- Location of Samara Oblast in Russia
- Location: Tolyatti, Samara Oblast, Russia
- Date: 31 October 2007
- Target: Bus
- Weapons: Bomb
- Deaths: 8 (including the bomber)
- Injured: about 50
- Perpetrator: Evgeny Vakhrushev
- Motive: Unknown

= Tolyatti bus bombing =

Terrorist attack that happened 31 October 2007 in Tolyatti, Russia

Location of Tolyatti in Samara Oblast

The Tolyatti bus bombing occurred on 31 October 2007, during the morning rush hour when a bomb exploded on a passenger bus in Tolyatti, a city in Samara Oblast, Russia. The blast killed at least eight people and injured about 50 in what Irina Doroshenko, a spokeswoman for the investigative wing of the local prosecutor's office, said could be a terrorist attack.
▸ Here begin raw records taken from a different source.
Definition can_add (a b : STAmount) : outcome bool :=
  if negb (are_comparable a b) then Ok false
  else if (sa_value a =? 0) || (sa_value b =? 0) then Ok true
  else if integral a then
    Ok (match signed_integral_value a, signed_integral_value b with
        | Some x, Some y => in_i64 (x + y)
        | _, _ => false
        end)
  else r ← precision_loss a b; Ok (match r with ROk fine => fine | _ => false end).

(** ** Average quality of a payment strand, a linear function of its output *)

Record QualityFunction := mkQF { qf_m : NumberParts; qf_b : NumberParts; qf_quality : option Quality }.

Definition quality_rate_as_number (m : RoundingMode) (q : Quality) : result ExceptionKind NumberParts :=
  rate ← amount_from_quality m (quality_value q);
  as_number m rate.

(** An operator of [Number], whose errors are overflows. *)
Definition op (o : outcome NumberParts) : result ExceptionKind NumberParts := raise ExOverflow o.

Definition from_quality (q : Quality) : result ExceptionKind QualityFunction :=
  rate ← quality_rate q;
  if st_signum rate <=? 0 then RErr ExRuntime
  else
    r ← quality_rate_as_number mode q;
    b ← op (number_div mode scale (number_one scale) r);
    ROk (mkQF number_zero b (Some q)).

Definition fee_mult (tfee : Z) : result ExceptionKind NumberParts :=
  x ← map_err (fun _ => ExRuntime) (try_from_external_parts mode scale tfee 0);
  y ← map_err (fun _ => ExRuntime) (try_from_external_parts mode scale 100000 0);
  fee ← op (number_div mode scale x y);
  op (number_sub mode scale (number_one scale) fee).

Definition from_amm (a : Amounts) (tfee : Z) : result ExceptionKind QualityFunction :=
  if (st_signum (am_in a) <=? 0) || (st_signum (am_out a) <=? 0) then RErr ExRuntime
  else
    cfee ← fee_mult tfee;
    amount_in ← as_number mode (am_in a);
    amount_out ← as_number mode (am_out a);
    m ← op (number_div mode scale (number_neg cfee) amount_in);
    p ← op (number_mul mode scale amount_out cfee);
    b ← op (number_div mode scale p amount_in);
    ROk (mkQF m b None).

Definition qf_combine (f g : QualityFunction) : result ExceptionKind QualityFunction :=
  p ← op (number_mul mode scale (qf_b f) (qf_m g));
  m ← op (number_add mode scale (qf_m f) p);
  b ← op (number_mul mode scale (qf_b f) (qf_b g));
  ROk (mkQF m b (if bool_decide (m = number_zero) then qf_quality f else None)).

Definition out_from_avg_q (f : QualityFunction) (q : Quality) : result ExceptionKind (option NumberParts) :=
  if bool_decide (qf_m f = number_zero) then ROk None
  else
    rate ← quality_rate q;
    if st_signum rate =? 0 then ROk None
    else
      r ← quality_rate_as_number Upward q;
      x ← op (number_div Upward scale (number_one scale) r);
      d ← op (number_sub Upward scale x (qf_b f));
      out ← op (number_div Upward scale d (qf_m f));
      ROk (match number_compare out number_zero with Gt => Some out | _ => None end).

Definition satisfies_avg_q (f : QualityFunction) (q : Quality) (out : NumberParts)
    : result ExceptionKind bool :=
  rate ← quality_rate q;
  if st_signum rate =? 0 then ROk false
  else
    p ← op (number_mul mode scale (qf_m f) out);
    s ← op (number_add mode scale p (qf_b f));
    r ← quality_rate_as_number mode q;
    x ← op (number_div mode scale (number_one scale) r);
    ROk (match number_compare s x with Lt => false | _ => true end).
End Rates.
(* ===== verification/QualityFacts.v ===== *)
(** * Offer rates: facts

    Every amount the rate arithmetic materializes is canonical; the key of a rate is
    its exponent above its mantissa, so that it decodes to the rate and sorts like it. *)

From Stdlib Require Import QArith Qabs Lqa.
From S2P Require Import Prelude Number NumberRound NumberSpec NumberSum IouAmount IouRounding StAmount.
From S2P Require Import StAmount AmountFacts Quality.

Implicit Types (mode : RoundingMode) (a b : STAmount) (asset : Asset).

(** ** Materialized amounts *)

Definition canonical_of asset a : Prop := st_canonical a /\ sa_asset a = asset.

Lemma new_under_spec mode asset v e neg : 0 <= v <= u64_max -> -150000 <= e <= 100000 ->
  match new_under mode asset v e neg with
  | ROk b => canonical_of asset b /\ canonical_rounding mode (mkST asset v e neg) (ROk b)
  | RErr k => k = throw (range_error asset)
  | RFuel => False
  end.
Proof.
  intros Hv He. pose proof (canonicalize_rounds mode (mkST asset v e neg) (conj Hv He)) as HR.
  unfold new_under, try_new_with_asset. destruct (try_canonicalize _ _) as [b|k|]; cbn [map_err]; [|by destruct HR as [-> _]|done].
  split; [|done]. destruct HR as (Hb & Es & _). done.
Qed.

(** ** Operands *)

Definition nonzero a : Prop := 0 < sa_value a.

Lemma signum_nonzero a : nonzero a -> (st_signum a =? 0) = false.
Proof. intros Ha. unfold st_signum. rewrite (proj2 (Z.eqb_neq (sa_value a) 0)) by (unfold nonzero in Ha; lia). by destruct (sa_negative a). Qed.

Lemma signum_zero a : sa_value a = 0 -> (st_signum a =? 0) = true.
Proof. intros Ha. unfold st_signum. by rewrite Ha. Qed.

Lemma scale_value_spec {E} f v o : 0 < v -> ST_AMOUNT_MIN_VALUE <= v * 10 ^ Z.of_nat f ->
  exists j, 0 <= j /\ @scale_value E (S f) v o = ROk (v * 10 ^ j, o - j)
    /\ ST_AMOUNT_MIN_VALUE <= v * 10 ^ j /\ (j = 0 \/ v * 10 ^ j < 10 * ST_AMOUNT_MIN_VALUE).
Proof.
  revert v o. induction f as [|f IH]; intros v o Hv Hf.
  - exists 0. rewrite Z.mul_1_r in *. cbn [scale_value]. rewrite (proj2 (Z.ltb_ge _ _)), Z.sub_0_r by lia. auto with lia.
  - cbn [scale_value]. destruct (Z.ltb_spec v ST_AMOUNT_MIN_VALUE) as [H|H].
    + rewrite Nat2Z.inj_succ, Z.pow_succ_r in Hf by lia.
      destruct (IH (v * 10) (o - 1) ltac:(lia) ltac:(lia)) as (j & Hj & E1 & H1 & H2).
      exists (j + 1). cbn [scale_value] in E1. rewrite E1, Z.pow_add_r by lia. change (10 ^ 1) with 10.
      replace (v * (10 ^ j * 10)) with (v * 10 * 10 ^ j) by ring. split_and!; [lia|by replace (o - 1 - j) with (o - (j + 1)) by lia|done|].
      right. destruct H2 as [->|H2]; [rewrite Z.mul_1_r; lia|done].
    + exists 0. rewrite Z.mul_1_r, Z.sub_0_r. auto with lia.
Qed.
(** * Cycle algorithms of networkx ([networkx/algorithms/cycles.py])

    A shallow embedding of [cycle_basis], [simple_cycles],
    [recursive_simple_cycles], [chords] and [find_cycle], together with the
    parts of the graph container and of the traversal helpers they call,
    and the properties stated about them. *)

From Stdlib Require Import List Arith Bool Lia PeanoNat NArith ZArith.
Import ListNotations.

Set Implicit Arguments.

(** ** Nodes, sets and small list utilities *)

Definition node := nat.
Definition ekey := nat.
Definition attr := nat.

(** Python sets of nodes are kept as lists; only membership is observed,
    except by [pop], which is documented where it is used. *)
Definition mem (x : node) (s : list node) : bool := existsb (Nat.eqb x) s.

Definition set_add (x : node) (s : list node) : list node :=
  if mem x s then s else s ++ [x].

Fixpoint set_of (l : list node) : list node :=
  match l with
  | [] => []
  | x :: r => if mem x r then set_of r else x :: set_of r
  end.

(** Keeps the first occurrence of every element, as the keys of a dict that
    is filled in that order. *)
Fixpoint dedup_acc (seenl : list node) (l : list node) : list node :=
  match l with
  | [] => []
  | x :: r => if mem x seenl then dedup_acc seenl r
              else x :: dedup_acc (x :: seenl) r
  end.

Definition dedup (l : list node) : list node := dedup_acc [] l.

Definition remove_node_from (x : node) (s : list node) : list node :=
  filter (fun y => negb (Nat.eqb x y)) s.

(** ** The graph container

    Modelled from the spec: the graph container (node and edge storage,
    adjacency queries, the directed/undirected/multi distinction) is an
    external collaborator of [cycles.py].  A graph is its two kind flags,
    its nodes in insertion order and its edges in insertion order; every
    iteration order below is the order of insertion. *)

Record Edge := mkEdge { e_u : node; e_v : node; e_key : ekey; e_data : attr }.
Definition https_warning : string :=
  "HTTPS is disabled. Please ensure that your proxy is configured to provide HTTPS, and that it redirects HTTP to HTTPS.".

Definition ziti_service_message : string :=
  "Zitified flag set, but ZITI_SERVICE environment variable not found".

(** The block of [serve] between BEGIN_ZITIFICATION and END_ZITIFICATION: the
    listener of the interface, or the error the closure returns. *)
Definition zitification (w : World) (cmd : Command) (iface : ServeInterface)
           (address : string) (permission : UnixPermission)
  : M (Listener + string) :=
  let zitified := flag_zitified cmd in
  emit (Infof ("CW: Incoming config interface: " ++ Key iface "prefix")) ;;;
  if zitified && String.eqb (Key iface "prefix") "serve.admin.prefix" then
    let zitiService := Getenv w "ZITI_SERVICE" in
    if String.eqb zitiService "" then
      ret (inr ziti_service_message)
    else
      emit (Infof ("Setting up Zitified listener on " ++ zitiService)) ;;;
      let options := mkListenOptions (5 * Minute) 3 in
      emit (ListenWithOptions zitiService options) ;;;
      match ziti_error w zitiService with
      | Some err => ret (inr err)
      | None => ret (inl (ZitiListener zitiService options))
      end
  else
    emit (Infof "Setting non Zitified listener") ;;;
    emit (MakeListenerCall address permission) ;;;
    ret (MakeListener (bind_error w) address permission).

(** The closure [serve] hands to [graceful.Graceful]; its value is the error
    it returns, [None] for nil. *)
Definition serve_start (w : World) (cmd : Command) (iface : ServeInterface)
           (srv : Server) (tlsConfig : option TLSConfig)
           (address : string) (permission : UnixPermission)
  : M (option string) :=
  emit (Infof ("Setting up http server on " ++ address)) ;;;
  r <- zitification w cmd iface address permission ;;
  match r with
  | inr err => ret (Some err)
  | inl listener =>
      if AddressIsUnixSocket address then
        emit (SrvServe srv listener) ;;;
        ret (serve_error w listener)
      else
        match tlsConfig with
        | Some _ =>
            emit (SrvServeTLS srv listener) ;;;
            ret (serve_error w listener)
        | None =>
            (if iface_eqb iface PublicInterface
             then emit (Warnln https_warning)
             else ret tt) ;;;
            emit (SrvServe srv listener) ;;;
            ret (serve_error w listener)
        end
  end.

(** [graceful.Graceful(start, shutdown)] runs [start] and hands back its
    error; a server closed by the shutdown signal counts as no error. *)
Definition Graceful (start : M (option string)) : M (option string) := start.

(** [serve].  The deferred [wg.Done()] is the last event of a call that
    returns; it does not run when the process exits on a Fatal log. *)
Definition serve (w : World) (d : Registry) (cmd : Command)
           (iface : ServeInterface) (handler : HttpHandler)
           (address : string) (permission : UnixPermission) : M unit :=
  let handler := if TracerIsLoaded d then TraceHandler handler else handler in
  tlsConfig <-
    (if TLSEnabled d iface
     then certs <- GetOrCreateTLSCertificate w iface ;;
          ret (Some (mkTLSConfig certs))
     else ret None) ;;
  let srv := mkServer handler tlsConfig in
  err <- Graceful (serve_start w cmd iface srv tlsConfig address permission) ;;
  match err with
  | Some _ => fatal "Could not gracefully run server"
  | None => ret tt
  end ;;;
  emit WgDone.

(** The arguments of one [go serve(...)] statement, evaluated by the caller. *)
Record ServeTask : Type := mkServeTask {
  task_iface : ServeInterface;
  task_handler : Negroni;
  task_address : string;
  task_permission : UnixPermission
}.

(** What a [RunServe...] function has done when it reaches [wg.Wait()]: the
    argument of [wg.Add] and the goroutines started, in program order. *)
Record Coordinator : Type := mkCoordinator {
  wg_Add : Z;
  goroutines : list ServeTask
}.

Definition go_serve (sl : ServiceLocator) (d : Registry) (iface : ServeInterface)
           (mw : Negroni) (router : Router) (enableCORS : bool) : ServeTask :=
  mkServeTask iface
    (EnhanceMiddleware sl d mw (ListenOn d iface) router enableCORS iface)
    (ListenOn d iface)
    (SocketPermission d iface).

(** The three entry points, up to [wg.Wait()]: [inr err] is the early
    [return err] after [driver.New]. *)
Definition RunServeAdmin (w : World) (sl : ServiceLocator) : M (Coordinator + string) :=
  match driver_New w with
  | inr err => ret (inr err)
  | inl d =>
      isDSNAllowed d ;;;
      s <- setup w d ;;
      let '(admin, _, adminmw, _) := s in
      emit (RegisterRouter admin) ;;;
      ret (inl (mkCoordinator 1
                  [go_serve sl d AdminInterface adminmw admin true]))
  end.

Definition RunServePublic (w : World) (sl : ServiceLocator) : M (Coordinator + string) :=
  match driver_New w with
  | inr err => ret (inr err)
  | inl d =>
      isDSNAllowed d ;;;
      s <- setup w d ;;
      let '(_, public, _, publicmw) := s in
      emit (RegisterRouter public) ;;;
      ret (inl (mkCoordinator 1
                  [go_serve sl d PublicInterface publicmw public false]))
  end.

Definition RunServeAll (w : World) (sl : ServiceLocator) : M (Coordinator + string) :=
  match driver_New w with
  | inr err => ret (inr err)
  | inl d =>
      s <- setup w d ;;
      let '(admin, public, adminmw, publicmw) := s in
      emit (RegisterRouter admin) ;;;
      emit (RegisterRouter public) ;;;
      ret (inl (mkCoordinator 2
                  [go_serve sl d PublicInterface publicmw public false;
                   go_serve sl d AdminInterface adminmw admin true]))
  end.

(** The serve sub-commands and the function each one runs. *)
Inductive ServeCommand : Type :=
| ServeAdmin
| ServePublic
| ServeAll.

Definition Run (c : ServeCommand) : World -> ServiceLocator -> M (Coordinator + string) :=
  match c with
  | ServeAdmin => RunServeAdmin
  | ServePublic => RunServePublic
  | ServeAll => RunServeAll
  end.

(** ** The goroutines of a [RunServe...] function

    [var wg sync.WaitGroup; wg.Add(k); go serve(...); ...; wg.Wait(); return nil]
    as an interleaving of the main goroutine with the serving tasks.  A task
    that is still running may be blocked in its server for ever; when it
    ends, it ends as [serve] does in this world: by returning, which runs the
    deferred [wg.Done()], or by a Fatal log, which ends the process. *)

Inductive TaskState : Type :=
| Running
| Terminated
| TerminatedFatal.

Inductive MainState : Type :=
| MainAdd
| MainGo (rest : list ServeTask)
| MainWait
| MainReturned.

Record Process : Type := mkProcess {
  main : MainState;
  wg : Z;
  tasks : list (ServeTask * TaskState);
  exited : bool
}.

Definition start_process : Process := mkProcess MainAdd 0 [] false.

Definition run_task (w : World) (d : Registry) (cmd : Command) (t : ServeTask) : M unit :=
  serve w d cmd (task_iface t) (NegroniHandler (task_handler t))
        (task_address t) (task_permission t).

Section Goroutines.

Variable w : World.
Variable d : Registry.
Variable cmd : Command.
Variable c : Coordinator.

Inductive step : Process -> Process -> Prop :=
| step_Add : forall n ts,
    step (mkProcess MainAdd n ts false)
         (mkProcess (MainGo (goroutines c)) (n + wg_Add c) ts false)
| step_go : forall t rest n ts,
    step (mkProcess (MainGo (t :: rest)) n ts false)
         (mkProcess (MainGo rest) n (ts ++ [(t, Running)]) false)
| step_Wait : forall n ts,
    step (mkProcess (MainGo []) n ts false)
         (mkProcess MainWait n ts false)
| step_return : forall ts,
    step (mkProcess MainWait 0 ts false)
         (mkProcess MainReturned 0 ts false)
| step_Done : forall m n before t after,
    outcome (run_task w d cmd t) = Ret tt ->
    step (mkProcess m n (before ++ (t, Running) :: after) false)
         (mkProcess m (n - 1) (before ++ (t, Terminated) :: after) (n - 1 <? 0)%Z)
| step_Fatal : forall m n before t after,
    outcome (run_task w d cmd t) = Exit ->
    step (mkProcess m n (before ++ (t, Running) :: after) false)
         (mkProcess m n (before ++ (t, TerminatedFatal) :: after) true).

Inductive reachable : Process -> Prop :=
| reach_start : reachable start_process
| reach_step : forall p q, reachable p -> step p q -> reachable q.

End Goroutines.

Definition is_pending (s : TaskState) : bool :=
  match s with Terminated => false | _ => true end.

Definition pending (ts : list (ServeTask * TaskState)) : Z :=
  Z.of_nat (List.length (filter (fun x => is_pending (snd x)) ts)).

(** ** Worked examples *)

Definition perm0 : UnixPermission := mkUnixPermission "" "" 493.

Definition registry0 : Registry :=
  mkRegistry "postgres://hydra"
             (fun iface => match iface with
                           | PublicInterface => ":4444"
                           | AdminInterface => ":4445"
                           end)
             (fun _ => perm0) (fun _ => false) (fun _ => false) false
             "https://issuer.example" false.
(** * Boone's method for the preconsolidation pressure ([pysimgap/boone.py])

    A shallow embedding of [Boone.getSigmaP] and of the library calls it
    makes, followed by the properties of the method.

    Numbers.  The program computes on IEEE binary64 values.  They are
    modelled by [float64]: a finite value is a real number, and the three
    special values [+inf], [-inf] and [nan] follow the IEEE rules numpy
    applies, so that a division by zero or the logarithm of a non-positive
    number is a value, as in numpy, and not an error.  The power [10 ** x]
    overflows to [+inf] and underflows to zero at the limits of binary64.
    The rounding of each operation is not modelled: where a property of the
    method would depend on it, the property is stated on the operations the
    program performs and not on the real numbers they approximate.  The
    eight-decade example is computed in exact arithmetic; what is concluded
    from it, an overflow by thousands of orders of magnitude, does not depend
    on the rounding.

    Libraries.  [np.log10], [np.linspace], [polyfit], [polyval] (numpy),
    [r2_score] (scikit-learn) and the positional operations of a pandas
    Series are modelled from their documented behaviour.

    The method.  [getSigmaP] is the numerical part of the method (lines
    71-118): it returns the values the figure is drawn from.
    [getSigmaP_fig] is the whole method: the numerical part, then the drawing
    of the figure (lines 120-149), which matplotlib performs and which can
    fail after [self.sigmaP] has been assigned. *)

From Stdlib Require Import Reals Lra Lia ZArith List Bool Sorted ClassicalEpsilon.
Import ListNotations.

Set Implicit Arguments.

Local Open Scope R_scope.

(** ** Exceptions and the error monad *)

(** The exception classes the libraries can raise into [getSigmaP]
    ([RuntimeError] stands for what matplotlib raises while drawing),
    followed by the three classes of the specification's taxonomy. *)
Inductive exn : Type :=
| TypeError
| ValueError
| IndexError
| LinAlgError
| RuntimeError
| DomainError
| InvalidRangeError
| NoIntersectionError.

Inductive res (A : Type) : Type :=
| Return (a : A)
| Raise (e : exn).

Arguments Return {A} a.
Arguments Raise {A} e.

(** ** Idealised binary64 values *)

Inductive float64 : Type :=
| Fin (r : R)
| PInf
| NInf
| NaN.

Definition Rltb (a b : R) : bool := if Rlt_dec a b then true else false.

Definition Reqb (a b : R) : bool := if Req_dec_T a b then true else false.

(** Unary minus. *)
Definition neg (x : float64) : float64 :=
  match x with
  | Fin a => Fin (- a)
  | PInf => NInf
  | NInf => PInf
  | NaN => NaN
  end.

Definition add (x y : float64) : float64 :=
  match x, y with
  | NaN, _ | _, NaN => NaN
  | Fin a, Fin b => Fin (a + b)
  | PInf, NInf | NInf, PInf => NaN
  | PInf, _ | _, PInf => PInf
  | NInf, _ | _, NInf => NInf
  end.

(** [x - y] is [x + (-y)] in IEEE arithmetic. *)
Definition sub (x y : float64) : float64 := add x (neg y).

(** An infinity times the finite [a]: the sign of [a] decides, and
    [inf * 0] is [nan]. *)
Definition scale_inf (inf : float64) (a : R) : float64 :=
  if Rltb 0 a then inf else if Rltb a 0 then neg inf else NaN.

Definition mul (x y : float64) : float64 :=
  match x, y with
  | NaN, _ | _, NaN => NaN
  | Fin a, Fin b => Fin (a * b)
  | Fin a, PInf | PInf, Fin a => scale_inf PInf a
  | Fin a, NInf | NInf, Fin a => scale_inf NInf a
  | PInf, PInf | NInf, NInf => PInf
  | PInf, NInf | NInf, PInf => NInf
  end.

(** numpy's true division: dividing by zero raises nothing, it yields an
    infinity, or [nan] for [0/0] (with a RuntimeWarning only). *)
Definition div (x y : float64) : float64 :=
  match x, y with
  | NaN, _ | _, NaN => NaN
  | Fin a, Fin b => if Reqb b 0 then scale_inf PInf a else Fin (a / b)
  | Fin _, PInf | Fin _, NInf => Fin 0
  | PInf, Fin b => if Rltb b 0 then NInf else PInf
  | NInf, Fin b => if Rltb b 0 then PInf else NInf
  | PInf, PInf | PInf, NInf | NInf, PInf | NInf, NInf => NaN
  end.

(** [x < y]; every comparison with [nan] is false. *)
Definition ltb (x y : float64) : bool :=
  match x, y with
  | NaN, _ | _, NaN => false
  | Fin a, Fin b => Rltb a b
  | _, NInf => false
  | PInf, _ => false
  | NInf, _ => true
  | Fin _, PInf => true
  end.

Definition fabs (x : float64) : float64 :=
  match x with
  | Fin a => Fin (Rabs a)
  | PInf | NInf => PInf
  | NaN => NaN
  end.

(** The largest binary64 number, [(2 - 2**-52) * 2**1023]. *)
Definition DBL_MAX : R := (2 - Rpower 2 (-52)) * Rpower 2 1023.

(** Half the smallest positive binary64 number, [2**-1075]: what lies below
    it is rounded to zero. *)
Definition DBL_TINY : R := Rpower 2 (-1075).

(** [10 ** x]: a power above the largest binary64 number overflows to
    [+inf], and one below the smallest underflows to zero (numpy warns and
    raises nothing). *)
Definition pow10 (x : float64) : float64 :=
  match x with
  | Fin a =>
      if Rltb DBL_MAX (Rpower 10 a) then PInf
      else if Rltb (Rpower 10 a) DBL_TINY then Fin 0
      else Fin (Rpower 10 a)
  | PInf => PInf
  | NInf => Fin 0
  | NaN => NaN
  end.

Declare Scope f64_scope.
Delimit Scope f64_scope with f64.
Notation "x + y" := (add x y) : f64_scope.
Notation "x - y" := (sub x y) : f64_scope.
Notation "x * y" := (mul x y) : f64_scope.
Notation "x / y" := (div x y) : f64_scope.
Notation "- x" := (neg x) : f64_scope.
Notation "x <? y" := (ltb x y) : f64_scope.

(** The finite values of a list, when all of them are finite. *)
Fixpoint finite_all (l : list float64) : option (list R) :=
  match l with
  | [] => Some []
  | Fin a :: l' =>
      match finite_all l' with
      | Some rs => Some (a :: rs)
      | None => None
      end
  | _ :: _ => None
  end.

(** ** numpy *)

Module np.

(** [np.log10]: [-inf] at zero and [nan] below zero, with a RuntimeWarning
    and no exception. *)
Definition log10 (x : float64) : float64 :=
  match x with
  | Fin a => if Rltb 0 a then Fin (ln a / ln 10)
             else if Reqb a 0 then NInf else NaN
  | PInf => PInf
  | NInf => NaN
  | NaN => NaN
  end.

(** [int(np.floor(n / 3))] for a length [n]. *)
Definition floor_third (n : Z) : Z := (n / 3)%Z.

(** [int(np.ceil(2 * n / 3))] for a length [n]. *)
Definition ceil_two_thirds (n : Z) : Z := (- ((- (2 * n)) / 3))%Z.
At the beginning of the investigation, it was believed to be the work of terrorists from the North Caucasian Federal District. Early reports indicated possible involvement of Chechen terrorist Doku Umarov. However, the officials later named a 21-year-old Evgeny Vakhrushev, who also died in the blast, as the only person to be responsible for the tragedy.

The explosion happened near a bus stop in the city center as people were heading to work.